The expected output is each entry, given again exactly.

(Beginning of Record excerpts)

(** * Smart changelog generator: a shallow embedding of
      [scripts/update_changelog.py] and the properties of its classifier,
      formatter, section renderer, statistics parser and document splice.

    Python [str] values are modelled as [string]: the sequence of characters
    of the text in its UTF-8 encoding, which is the encoding the script reads
    and writes; offsets count the characters of the encoded text, and the
    emoji of the headings are carried as opaque characters.  The letters
    [re.IGNORECASE] matches and the characters [upper] changes are modelled
    for all of Unicode, and so is the whitespace the formatter removes from
    a commit message ([lstrip_unicode], [strip_unicode]).  [lower], digits
    and the whitespace of what git prints ([lstrip], [rstrip], [strip],
    [isspace]) are modelled on the ASCII range (characters above 127 are
    left alone), so that these are exact on ASCII text.

    What the script obtains from git (the commits, the release date, the
    output of [git show --shortstat]) and from the file system (the content
    of [CHANGELOG.md]) is an argument of the function that uses it. *)

From Stdlib Require Import ZArith Lia Ascii String List Bool DecimalString DecimalPos.
From stdpp Require Import gmap strings.

Local Open Scope Z_scope.

#[local] Arguments String.append !s1 s2 : simpl nomatch.

(** ** Python string primitives *)

Module Py.

Definition nl : string := String "010" "".

(** [c.lower()] on one character. *)
Definition lower_char (c : ascii) : ascii :=
  let n := nat_of_ascii c in
  if ((65 <=? n)%nat && (n <=? 90)%nat)%bool then ascii_of_nat (n + 32) else c.

(** [c.upper()] on one character of the ASCII range. *)
Definition upper_char (c : ascii) : ascii :=
  let n := nat_of_ascii c in
  if ((97 <=? n)%nat && (n <=? 122)%nat)%bool then ascii_of_nat (n - 32) else c.

(** [s.lower()] *)
Fixpoint lower (s : string) : string :=
  match s with
  | EmptyString => EmptyString
  | String c s' => String (lower_char c) (lower s')
  end.

(** [c.isspace()] on the ASCII range, which is also what [\s] matches
    there. *)
Definition isspace (c : ascii) : bool :=
  let n := nat_of_ascii c in
  (((9 <=? n)%nat && (n <=? 13)%nat) || ((28 <=? n)%nat && (n <=? 32)%nat))%bool.

(** [c.isdigit()] on the ASCII range, which is what [\d] matches there. *)
Definition isdigit (c : ascii) : bool :=
  let n := nat_of_ascii c in ((48 <=? n)%nat && (n <=? 57)%nat)%bool.

(** [c.isascii()] *)
Definition isascii (c : ascii) : bool := (nat_of_ascii c <? 128)%nat.

(** [s.startswith(p)] *)
Definition startswith (s p : string) : bool := String.prefix p s.

(** [sub in s] *)
Fixpoint contains (sub s : string) : bool :=
  (String.prefix sub s ||
   match s with
   | EmptyString => false
   | String _ s' => contains sub s'
   end)%bool.

(** [any(word in s for word in words)] *)
Definition any_in (words : list string) (s : string) : bool :=
  existsb (fun word => contains word s) words.

(** [s.lstrip()], for the whitespace of the ASCII range. *)
Fixpoint lstrip (s : string) : string :=
  match s with
  | EmptyString => EmptyString
  | String c s' => if isspace c then lstrip s' else s
  end.

(** [s.rstrip()], for the whitespace of the ASCII range. *)
Fixpoint rstrip (s : string) : string :=
  match s with
  | EmptyString => EmptyString
  | String c s' =>
      match rstrip s' with
      | EmptyString => if isspace c then EmptyString else String c EmptyString
      | r => String c r
      end
  end.

(** [s.strip()], for the whitespace of the ASCII range. *)
Definition strip (s : string) : string := rstrip (lstrip s).

(** [s[n:]] for [n >= 0] *)
Fixpoint drop (n : nat) (s : string) : string :=
  match n, s with
  | O, _ => s
  | S _, EmptyString => EmptyString
  | S n', String _ s' => drop n' s'
  end.

(** [s[:n]] for [n >= 0] *)
Fixpoint take (n : nat) (s : string) : string :=
  match n, s with
  | O, _ => EmptyString
  | S _, EmptyString => EmptyString
  | S n', String c s' => String c (take n' s')
  end.

(** [sep.join(parts)] *)
Fixpoint join (sep : string) (parts : list string) : string :=
  match parts with
  | [] => ""
  | [x] => x
  | x :: rest => x +:+ sep +:+ join sep rest
  end.

(** [str(n)] and the [{n}] of an f-string, for an [int]. *)
Definition str_of_int (n : Z) : string := NilZero.string_of_int (Z.to_int n).

Definition byte (n : Z) : ascii := ascii_of_N (Z.to_N n).

(** [chr(n)], in the UTF-8 encoding of the text. *)
Definition chr (n : Z) : string :=
  if n <? 0x80 then String (byte n) ""
  else if n <? 0x800 then
    String (byte (0xC0 + n / 64)) (String (byte (0x80 + n mod 64)) "")
  else if n <? 0x10000 then
    String (byte (0xE0 + n / 4096))
      (String (byte (0x80 + (n / 64) mod 64)) (String (byte (0x80 + n mod 64)) ""))
  else
    String (byte (0xF0 + n / 262144))
      (String (byte (0x80 + (n / 4096) mod 64))
         (String (byte (0x80 + (n / 64) mod 64)) (String (byte (0x80 + n mod 64)) ""))).

(** [''.join(map(chr, codes))] *)
Fixpoint text_of (codes : list Z) : string :=
  match codes with
  | [] => ""
  | n :: rest => chr n +:+ text_of rest
  end.

(** [s.endswith(p)] *)
Definition endswith (s p : string) : bool :=
  ((String.length p <=? String.length s)%nat &&
   String.eqb (drop (String.length s - String.length p) s) p)%bool.

(** The characters for which [c.isspace()] holds, in ASCII and outside; they
    are also those [\s] matches in a [str] pattern and [strip] removes. *)
Definition WHITESPACE : list Z :=
  [ 0x0009; 0x000A; 0x000B; 0x000C; 0x000D; 0x001C; 0x001D; 0x001E; 0x001F; 0x0020;
    0x0085; 0x00A0; 0x1680; 0x2000; 0x2001; 0x2002; 0x2003; 0x2004; 0x2005; 0x2006;
    0x2007; 0x2008; 0x2009; 0x200A; 0x2028; 0x2029; 0x202F; 0x205F; 0x3000 ].

(** The whitespace character [s] starts with is passed: what follows it. *)
Definition skip_space (s : string) : option string :=
  match List.find (fun code => startswith s (chr code)) WHITESPACE with
  | Some code => Some (drop (String.length (chr code)) s)
  | None => None
  end.

(** The whitespace character [s] ends with is dropped: what precedes it. *)
Definition drop_space (s : string) : option string :=
  match List.find (fun code => endswith s (chr code)) WHITESPACE with
  | Some code => Some (take (String.length s - String.length (chr code)) s)
  | None => None
  end.

(** At most [n] whitespace characters are passed at the start of [s]. *)
Fixpoint lstrip_steps (n : nat) (s : string) : string :=
  match n with
  | O => s
  | S n' =>
      match skip_space s with
      | Some rest => lstrip_steps n' rest
      | None => s
      end
  end.

(** At most [n] whitespace characters are dropped at the end of [s]. *)
Fixpoint rstrip_steps (n : nat) (s : string) : string :=
  match n with
  | O => s
  | S n' =>
      match drop_space s with
      | Some rest => rstrip_steps n' rest
      | None => s
      end
  end.

(** [s.lstrip()] with the whitespace of all of Unicode, which is also what
    a greedy [\s*] takes at the start of [s]: whitespace characters are
    passed one by one, and a text has no more of them than its length. *)
Definition lstrip_unicode (s : string) : string := lstrip_steps (String.length s) s.

(** [s.rstrip()] with the whitespace of all of Unicode. *)
Definition rstrip_unicode (s : string) : string := rstrip_steps (String.length s) s.

(** [s.strip()] with the whitespace of all of Unicode. *)
Definition strip_unicode (s : string) : string := rstrip_unicode (lstrip_unicode s).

(End of Record excerpts)

§ **Solved problem**:
(** * Smart changelog generator: a shallow embedding of
      [scripts/update_changelog.py] and the properties of its classifier,
      formatter, section renderer, statistics parser and document splice.

    Python [str] values are modelled as [string]: the sequence of characters
    of the text in its UTF-8 encoding, which is the encoding the script reads
    and writes; offsets count the characters of the encoded text, and the
    emoji of the headings are carried as opaque characters.  The letters
    [re.IGNORECASE] matches and the characters [upper] changes are modelled
    for all of Unicode, and so is the whitespace the formatter removes from
    a commit message ([lstrip_unicode], [strip_unicode]).  [lower], digits
    and the whitespace of what git prints ([lstrip], [rstrip], [strip],
    [isspace]) are modelled on the ASCII range (characters above 127 are
    left alone), so that these are exact on ASCII text.

    What the script obtains from git (the commits, the release date, the
    output of [git show --shortstat]) and from the file system (the content
    of [CHANGELOG.md]) is an argument of the function that uses it. *)

From Stdlib Require Import ZArith Lia Ascii String List Bool DecimalString DecimalPos.
From stdpp Require Import gmap strings.

Local Open Scope Z_scope.

#[local] Arguments String.append !s1 s2 : simpl nomatch.

(** ** Python string primitives *)

Module Py.

Definition nl : string := String "010" "".

(** [c.lower()] on one character. *)
Definition lower_char (c : ascii) : ascii :=
  let n := nat_of_ascii c in
  if ((65 <=? n)%nat && (n <=? 90)%nat)%bool then ascii_of_nat (n + 32) else c.

(** [c.upper()] on one character of the ASCII range. *)
Definition upper_char (c : ascii) : ascii :=
  let n := nat_of_ascii c in
  if ((97 <=? n)%nat && (n <=? 122)%nat)%bool then ascii_of_nat (n - 32) else c.

(** [s.lower()] *)
Fixpoint lower (s : string) : string :=
  match s with
  | EmptyString => EmptyString
  | String c s' => String (lower_char c) (lower s')
  end.

(** [c.isspace()] on the ASCII range, which is also what [\s] matches
    there. *)
Definition isspace (c : ascii) : bool :=
  let n := nat_of_ascii c in
  (((9 <=? n)%nat && (n <=? 13)%nat) || ((28 <=? n)%nat && (n <=? 32)%nat))%bool.

(** [c.isdigit()] on the ASCII range, which is what [\d] matches there. *)
Definition isdigit (c : ascii) : bool :=
  let n := nat_of_ascii c in ((48 <=? n)%nat && (n <=? 57)%nat)%bool.

(** [c.isascii()] *)
Definition isascii (c : ascii) : bool := (nat_of_ascii c <? 128)%nat.

(** [s.startswith(p)] *)
Definition startswith (s p : string) : bool := String.prefix p s.

(** [sub in s] *)
Fixpoint contains (sub s : string) : bool :=
  (String.prefix sub s ||
   match s with
   | EmptyString => false
   | String _ s' => contains sub s'
   end)%bool.

(** [any(word in s for word in words)] *)
Definition any_in (words : list string) (s : string) : bool :=
  existsb (fun word => contains word s) words.

(** [s.lstrip()], for the whitespace of the ASCII range. *)
Fixpoint lstrip (s : string) : string :=
  match s with
  | EmptyString => EmptyString
  | String c s' => if isspace c then lstrip s' else s
  end.

(** [s.rstrip()], for the whitespace of the ASCII range. *)
Fixpoint rstrip (s : string) : string :=
  match s with
  | EmptyString => EmptyString
  | String c s' =>
      match rstrip s' with
      | EmptyString => if isspace c then EmptyString else String c EmptyString
      | r => String c r
      end
  end.

(** [s.strip()], for the whitespace of the ASCII range. *)
Definition strip (s : string) : string := rstrip (lstrip s).

(** [s[n:]] for [n >= 0] *)
Fixpoint drop (n : nat) (s : string) : string :=
  match n, s with
  | O, _ => s
  | S _, EmptyString => EmptyString
  | S n', String _ s' => drop n' s'
  end.

(** [s[:n]] for [n >= 0] *)
Fixpoint take (n : nat) (s : string) : string :=
  match n, s with
  | O, _ => EmptyString
  | S _, EmptyString => EmptyString
  | S n', String c s' => String c (take n' s')
  end.

(** [sep.join(parts)] *)
Fixpoint join (sep : string) (parts : list string) : string :=
  match parts with
  | [] => ""
  | [x] => x
  | x :: rest => x +:+ sep +:+ join sep rest
  end.

(** [str(n)] and the [{n}] of an f-string, for an [int]. *)
Definition str_of_int (n : Z) : string := NilZero.string_of_int (Z.to_int n).

Definition byte (n : Z) : ascii := ascii_of_N (Z.to_N n).

(** [chr(n)], in the UTF-8 encoding of the text. *)
Definition chr (n : Z) : string :=
  if n <? 0x80 then String (byte n) ""
  else if n <? 0x800 then
    String (byte (0xC0 + n / 64)) (String (byte (0x80 + n mod 64)) "")
  else if n <? 0x10000 then
    String (byte (0xE0 + n / 4096))
      (String (byte (0x80 + (n / 64) mod 64)) (String (byte (0x80 + n mod 64)) ""))
  else
    String (byte (0xF0 + n / 262144))
      (String (byte (0x80 + (n / 4096) mod 64))
         (String (byte (0x80 + (n / 64) mod 64)) (String (byte (0x80 + n mod 64)) ""))).

(** [''.join(map(chr, codes))] *)
Fixpoint text_of (codes : list Z) : string :=
  match codes with
  | [] => ""
  | n :: rest => chr n +:+ text_of rest
  end.

(** [s.endswith(p)] *)
Definition endswith (s p : string) : bool :=
  ((String.length p <=? String.length s)%nat &&
   String.eqb (drop (String.length s - String.length p) s) p)%bool.

(** The characters for which [c.isspace()] holds, in ASCII and outside; they
    are also those [\s] matches in a [str] pattern and [strip] removes. *)
Definition WHITESPACE : list Z :=
  [ 0x0009; 0x000A; 0x000B; 0x000C; 0x000D; 0x001C; 0x001D; 0x001E; 0x001F; 0x0020;
    0x0085; 0x00A0; 0x1680; 0x2000; 0x2001; 0x2002; 0x2003; 0x2004; 0x2005; 0x2006;
    0x2007; 0x2008; 0x2009; 0x200A; 0x2028; 0x2029; 0x202F; 0x205F; 0x3000 ].

(** The whitespace character [s] starts with is passed: what follows it. *)
Definition skip_space (s : string) : option string :=
  match List.find (fun code => startswith s (chr code)) WHITESPACE with
  | Some code => Some (drop (String.length (chr code)) s)
  | None => None
  end.

(** The whitespace character [s] ends with is dropped: what precedes it. *)
Definition drop_space (s : string) : option string :=
  match List.find (fun code => endswith s (chr code)) WHITESPACE with
  | Some code => Some (take (String.length s - String.length (chr code)) s)
  | None => None
  end.

(** At most [n] whitespace characters are passed at the start of [s]. *)
Fixpoint lstrip_steps (n : nat) (s : string) : string :=
  match n with
  | O => s
  | S n' =>
      match skip_space s with
      | Some rest => lstrip_steps n' rest
      | None => s
      end
  end.

(** At most [n] whitespace characters are dropped at the end of [s]. *)
Fixpoint rstrip_steps (n : nat) (s : string) : string :=
  match n with
  | O => s
  | S n' =>
      match drop_space s with
      | Some rest => rstrip_steps n' rest
      | None => s
      end
  end.

(** [s.lstrip()] with the whitespace of all of Unicode, which is also what
    a greedy [\s*] takes at the start of [s]: whitespace characters are
    passed one by one, and a text has no more of them than its length. *)
Definition lstrip_unicode (s : string) : string := lstrip_steps (String.length s) s.

(** [s.rstrip()] with the whitespace of all of Unicode. *)
Definition rstrip_unicode (s : string) : string := rstrip_steps (String.length s) s.

(** [s.strip()] with the whitespace of all of Unicode. *)
Definition strip_unicode (s : string) : string := rstrip_unicode (lstrip_unicode s).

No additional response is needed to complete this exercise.